◆ **PROBLEM REQUIREMENTS**:
Find the line containing "destruct (handleDragStart_ids task" in the records below. Copy exactly that line and each one after it, ending at the line containing "as (o' & c' & E & K' & Hc & Hids).", and nothing more.

◆ **MATERIAL TO PROCESS**:
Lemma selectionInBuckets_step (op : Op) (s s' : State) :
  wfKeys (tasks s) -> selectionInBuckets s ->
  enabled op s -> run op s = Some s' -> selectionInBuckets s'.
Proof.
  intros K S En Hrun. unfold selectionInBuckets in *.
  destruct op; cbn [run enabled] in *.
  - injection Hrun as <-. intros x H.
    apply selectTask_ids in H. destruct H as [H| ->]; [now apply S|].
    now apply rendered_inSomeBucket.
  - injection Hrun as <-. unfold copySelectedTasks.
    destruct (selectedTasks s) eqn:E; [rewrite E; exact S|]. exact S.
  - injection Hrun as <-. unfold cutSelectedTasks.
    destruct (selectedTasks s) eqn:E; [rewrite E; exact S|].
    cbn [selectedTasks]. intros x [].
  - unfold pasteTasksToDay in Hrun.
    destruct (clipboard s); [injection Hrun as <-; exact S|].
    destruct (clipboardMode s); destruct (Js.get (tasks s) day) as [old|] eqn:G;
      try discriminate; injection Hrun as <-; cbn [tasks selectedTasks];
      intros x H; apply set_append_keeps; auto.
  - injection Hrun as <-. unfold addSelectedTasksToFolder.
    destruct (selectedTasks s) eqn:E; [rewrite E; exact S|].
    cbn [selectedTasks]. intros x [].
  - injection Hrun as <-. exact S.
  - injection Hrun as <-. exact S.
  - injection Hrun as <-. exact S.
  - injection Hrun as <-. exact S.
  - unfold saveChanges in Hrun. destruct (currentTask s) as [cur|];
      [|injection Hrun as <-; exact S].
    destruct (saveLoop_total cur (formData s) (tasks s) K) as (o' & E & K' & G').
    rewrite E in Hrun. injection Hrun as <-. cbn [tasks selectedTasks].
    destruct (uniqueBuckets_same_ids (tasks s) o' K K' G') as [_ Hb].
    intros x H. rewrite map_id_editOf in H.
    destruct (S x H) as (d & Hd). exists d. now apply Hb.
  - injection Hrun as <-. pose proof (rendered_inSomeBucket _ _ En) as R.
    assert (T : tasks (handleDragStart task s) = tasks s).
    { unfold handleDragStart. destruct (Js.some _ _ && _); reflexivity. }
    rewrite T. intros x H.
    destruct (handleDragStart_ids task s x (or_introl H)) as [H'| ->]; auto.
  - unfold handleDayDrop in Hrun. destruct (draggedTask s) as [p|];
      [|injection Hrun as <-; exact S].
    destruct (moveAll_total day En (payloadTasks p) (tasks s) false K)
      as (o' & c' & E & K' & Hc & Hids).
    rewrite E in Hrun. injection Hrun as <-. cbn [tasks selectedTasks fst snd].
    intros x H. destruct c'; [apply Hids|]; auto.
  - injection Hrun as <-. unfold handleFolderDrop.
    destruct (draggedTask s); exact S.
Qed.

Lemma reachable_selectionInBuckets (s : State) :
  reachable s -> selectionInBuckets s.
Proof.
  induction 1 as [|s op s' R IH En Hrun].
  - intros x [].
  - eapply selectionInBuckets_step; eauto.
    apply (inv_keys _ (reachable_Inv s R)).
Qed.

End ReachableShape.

◆ **FINISHED TASK**:
    destruct (handleDragStart_ids task s x (or_introl H)) as [H'| ->]; auto.
  - unfold handleDayDrop in Hrun. destruct (draggedTask s) as [p|];
      [|injection Hrun as <-; exact S].
    destruct (moveAll_total day En (payloadTasks p) (tasks s) false K)
      as (o' & c' & E & K' & Hc & Hids).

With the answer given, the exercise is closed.